PROMPT —
All of the records should be given again verbatim.

Collected data entries:
(** * cce-checkin: barcode check-in logger (checkin.go and its second source file)

    A shallow embedding of the scan and export logic of the program, with
    the parts of the Go runtime and standard library it relies on
    (string indexing and slicing, [strconv.Atoi], [fmt.Sprintf "%d"],
    [regexp], [time], [encoding/csv]) modelled next to it.

    Conventions.
    - Go [string] is [string]; its bytes are [ascii].
    - Go [int] is 64-bit: values are [Z] and arithmetic that can leave
      the range is wrapped with [wrap64].
    - Code that can panic (index or slice out of range) returns [result].
    - A [time.Time] is an instant in nanoseconds since the Unix epoch
      together with the zone offset (seconds east of UTC) it is shown in.
    - The store file is the list of its CSV lines. *)

From Stdlib Require Import ZArith Lia Bool List Ascii String.
From stdpp Require Import base option list gmap strings.
Import ListNotations.

Local Open Scope string_scope.
Local Open Scope list_scope.
Local Open Scope Z_scope.

(** ** Results of code that can panic *)

Inductive result (A : Type) : Type :=
| Ok (a : A)
| Panic.
Arguments Ok {A} a.
Arguments Panic {A}.

Definition rbind {A B} (r : result A) (k : A -> result B) : result B :=
  match r with
  | Ok a => k a
  | Panic => Panic
  end.

Notation "x <-! r ;; k" := (rbind r (fun x => k))
  (at level 100, r at next level, right associativity).

(** ** Go strings and integers *)

Module Go.

Definition max_int : Z := 2 ^ 63 - 1.
Definition min_int : Z := - 2 ^ 63.

(** Two's-complement wrap-around of 64-bit [int] arithmetic. *)
Definition wrap64 (z : Z) : Z := (z + 2 ^ 63) mod 2 ^ 64 - 2 ^ 63.

Definition in_int (z : Z) : bool := (min_int <=? z) && (z <=? max_int).

(** [s[:n]]: panics when [n > len(s)]. *)
Definition slice_to (s : string) (n : nat) : result string :=
  if (n <=? String.length s)%nat then Ok (substring 0 n s) else Panic.

(** [xs[i]] on a slice: panics when out of range. *)
Definition index {A} (xs : list A) (i : nat) : result A :=
  match nth_error xs i with
  | Some x => Ok x
  | None => Panic
  end.

Definition isDigit (c : ascii) : bool :=
  (48 <=? nat_of_ascii c)%nat && (nat_of_ascii c <=? 57)%nat.

Definition digitVal (c : ascii) : Z := Z.of_nat (nat_of_ascii c) - 48.

Definition digitChar (d : Z) : ascii := ascii_of_nat (Z.to_nat (48 + d)).

Definition bytes (s : string) : list ascii := list_ascii_of_string s.

(** Value of a run of decimal digits, most significant first; [None] when
    a byte is not a digit. *)
Fixpoint digitsVal (acc : Z) (s : string) : option Z :=
  match s with
  | EmptyString => Some acc
  | String c rest =>
      if isDigit c then digitsVal (acc * 10 + digitVal c) rest else None
  end.

(** [strconv.Atoi]: optional sign, then one or more decimal digits; the
    value must fit [int], otherwise the call reports an error. *)
Definition Atoi (s : string) : option Z :=
  let '(neg, body) :=
    match s with
    | String "-" rest => (true, rest)
    | String "+" rest => (false, rest)
    | _ => (false, s)
    end in
  match body with
  | EmptyString => None
  | _ =>
      match digitsVal 0 body with
      | Some n =>
          let v := if neg then - n else n in
          if in_int v then Some v else None
      | None => None
      end
  end.

(** Decimal digits of a non-negative number, prepended to [acc]. Twenty
    rounds cover every 64-bit value. *)
Fixpoint utoa (fuel : nat) (n : Z) (acc : string) : string :=
  match fuel with
  | O => acc
  | S f =>
      let acc' := String (digitChar (n mod 10)) acc in
      if n <? 10 then acc' else utoa f (n / 10) acc'
  end.

(** [fmt.Sprintf("%d", n)] *)
Definition itoa (n : Z) : string :=
  if n <? 0 then String "-" (utoa 20 (- n) "") else utoa 20 n "".

(** [regexp.MustCompile(`^\d+$`).MatchString]: the whole text is one or
    more ASCII digits. *)
Definition numRegex_MatchString (s : string) : bool :=
  match s with
  | EmptyString => false
  | _ => forallb isDigit (bytes s)
  end.

End Go.

(** ** The [time] package, as far as the program uses it

    Layouts in use: ["2006-01-02"] (dates given on the command line, the
    current date) and ["2006-01-02T15:04:05-07:00"] (record timestamps). *)

Module GoTime.
Import Go.

Record Time : Type := mkTime {
  unixNano : Z;      (* the instant: nanoseconds since 1970-01-01T00:00:00Z *)
  zoneOffset : Z     (* seconds east of UTC of the zone it is presented in *)
}.

Definition Second : Z := 1000000000.
Definition Hour : Z := 3600 * Second.

(** Comparisons look at the instant only. *)
Definition After (t u : Time) : bool := unixNano u <? unixNano t.
Definition Before (t u : Time) : bool := unixNano t <? unixNano u.
Definition Equal (t u : Time) : bool := unixNano t =? unixNano u.

(** [t.Add(d)], [d] in nanoseconds. *)
Definition Add (t : Time) (d : Z) : Time :=
  mkTime (unixNano t + d) (zoneOffset t).

(** *** Proleptic Gregorian calendar *)

Definition isLeap (year : Z) : bool :=
  (year mod 4 =? 0) && (negb (year mod 100 =? 0) || (year mod 400 =? 0)).

(** [daysBefore[m]]: days of a non-leap year before month [m+1]. *)
Definition daysBefore (m : Z) : Z :=
  nth (Z.to_nat m) [0; 31; 59; 90; 120; 151; 181; 212; 243; 273; 304; 334; 365] 0.

Definition daysIn (month year : Z) : Z :=
  if (month =? 2) && isLeap year then 29
  else daysBefore month - daysBefore (month - 1).

(** Days from 0001-01-01 to the first day of [year]. *)
Definition daysSinceYear1 (year : Z) : Z :=
  let y := year - 1 in
  365 * y + y / 4 - y / 100 + y / 400.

SOLUTION TO THIS PROBLEM —
(** * cce-checkin: barcode check-in logger (checkin.go and its second source file)

    A shallow embedding of the scan and export logic of the program, with
    the parts of the Go runtime and standard library it relies on
    (string indexing and slicing, [strconv.Atoi], [fmt.Sprintf "%d"],
    [regexp], [time], [encoding/csv]) modelled next to it.

    Conventions.
    - Go [string] is [string]; its bytes are [ascii].
    - Go [int] is 64-bit: values are [Z] and arithmetic that can leave
      the range is wrapped with [wrap64].
    - Code that can panic (index or slice out of range) returns [result].
    - A [time.Time] is an instant in nanoseconds since the Unix epoch
      together with the zone offset (seconds east of UTC) it is shown in.
    - The store file is the list of its CSV lines. *)

From Stdlib Require Import ZArith Lia Bool List Ascii String.
From stdpp Require Import base option list gmap strings.
Import ListNotations.

Local Open Scope string_scope.
Local Open Scope list_scope.
Local Open Scope Z_scope.

(** ** Results of code that can panic *)

Inductive result (A : Type) : Type :=
| Ok (a : A)
| Panic.
Arguments Ok {A} a.
Arguments Panic {A}.

Definition rbind {A B} (r : result A) (k : A -> result B) : result B :=
  match r with
  | Ok a => k a
  | Panic => Panic
  end.

Notation "x <-! r ;; k" := (rbind r (fun x => k))
  (at level 100, r at next level, right associativity).

(** ** Go strings and integers *)

Module Go.

Definition max_int : Z := 2 ^ 63 - 1.
Definition min_int : Z := - 2 ^ 63.

(** Two's-complement wrap-around of 64-bit [int] arithmetic. *)
Definition wrap64 (z : Z) : Z := (z + 2 ^ 63) mod 2 ^ 64 - 2 ^ 63.

Definition in_int (z : Z) : bool := (min_int <=? z) && (z <=? max_int).

(** [s[:n]]: panics when [n > len(s)]. *)
Definition slice_to (s : string) (n : nat) : result string :=
  if (n <=? String.length s)%nat then Ok (substring 0 n s) else Panic.

(** [xs[i]] on a slice: panics when out of range. *)
Definition index {A} (xs : list A) (i : nat) : result A :=
  match nth_error xs i with
  | Some x => Ok x
  | None => Panic
  end.

Definition isDigit (c : ascii) : bool :=
  (48 <=? nat_of_ascii c)%nat && (nat_of_ascii c <=? 57)%nat.

Definition digitVal (c : ascii) : Z := Z.of_nat (nat_of_ascii c) - 48.

Definition digitChar (d : Z) : ascii := ascii_of_nat (Z.to_nat (48 + d)).

Definition bytes (s : string) : list ascii := list_ascii_of_string s.

(** Value of a run of decimal digits, most significant first; [None] when
    a byte is not a digit. *)
Fixpoint digitsVal (acc : Z) (s : string) : option Z :=
  match s with
  | EmptyString => Some acc
  | String c rest =>
      if isDigit c then digitsVal (acc * 10 + digitVal c) rest else None
  end.

(** [strconv.Atoi]: optional sign, then one or more decimal digits; the
    value must fit [int], otherwise the call reports an error. *)
Definition Atoi (s : string) : option Z :=
  let '(neg, body) :=
    match s with
    | String "-" rest => (true, rest)
    | String "+" rest => (false, rest)
    | _ => (false, s)
    end in
  match body with
  | EmptyString => None
  | _ =>
      match digitsVal 0 body with
      | Some n =>
          let v := if neg then - n else n in
          if in_int v then Some v else None
      | None => None
      end
  end.

(** Decimal digits of a non-negative number, prepended to [acc]. Twenty
    rounds cover every 64-bit value. *)
Fixpoint utoa (fuel : nat) (n : Z) (acc : string) : string :=
  match fuel with
  | O => acc
  | S f =>
      let acc' := String (digitChar (n mod 10)) acc in
      if n <? 10 then acc' else utoa f (n / 10) acc'
  end.

(** [fmt.Sprintf("%d", n)] *)
Definition itoa (n : Z) : string :=
  if n <? 0 then String "-" (utoa 20 (- n) "") else utoa 20 n "".

(** [regexp.MustCompile(`^\d+$`).MatchString]: the whole text is one or
    more ASCII digits. *)
Definition numRegex_MatchString (s : string) : bool :=
  match s with
  | EmptyString => false
  | _ => forallb isDigit (bytes s)
  end.

End Go.

(** ** The [time] package, as far as the program uses it

    Layouts in use: ["2006-01-02"] (dates given on the command line, the
    current date) and ["2006-01-02T15:04:05-07:00"] (record timestamps). *)

Module GoTime.
Import Go.

Record Time : Type := mkTime {
  unixNano : Z;      (* the instant: nanoseconds since 1970-01-01T00:00:00Z *)
  zoneOffset : Z     (* seconds east of UTC of the zone it is presented in *)
}.

Definition Second : Z := 1000000000.
Definition Hour : Z := 3600 * Second.

(** Comparisons look at the instant only. *)
Definition After (t u : Time) : bool := unixNano u <? unixNano t.
Definition Before (t u : Time) : bool := unixNano t <? unixNano u.
Definition Equal (t u : Time) : bool := unixNano t =? unixNano u.

(** [t.Add(d)], [d] in nanoseconds. *)
Definition Add (t : Time) (d : Z) : Time :=
  mkTime (unixNano t + d) (zoneOffset t).

(** *** Proleptic Gregorian calendar *)

Definition isLeap (year : Z) : bool :=
  (year mod 4 =? 0) && (negb (year mod 100 =? 0) || (year mod 400 =? 0)).

(** [daysBefore[m]]: days of a non-leap year before month [m+1]. *)
Definition daysBefore (m : Z) : Z :=
  nth (Z.to_nat m) [0; 31; 59; 90; 120; 151; 181; 212; 243; 273; 304; 334; 365] 0.

Definition daysIn (month year : Z) : Z :=
  if (month =? 2) && isLeap year then 29
  else daysBefore month - daysBefore (month - 1).

(** Days from 0001-01-01 to the first day of [year]. *)
Definition daysSinceYear1 (year : Z) : Z :=
  let y := year - 1 in
  365 * y + y / 4 - y / 100 + y / 400.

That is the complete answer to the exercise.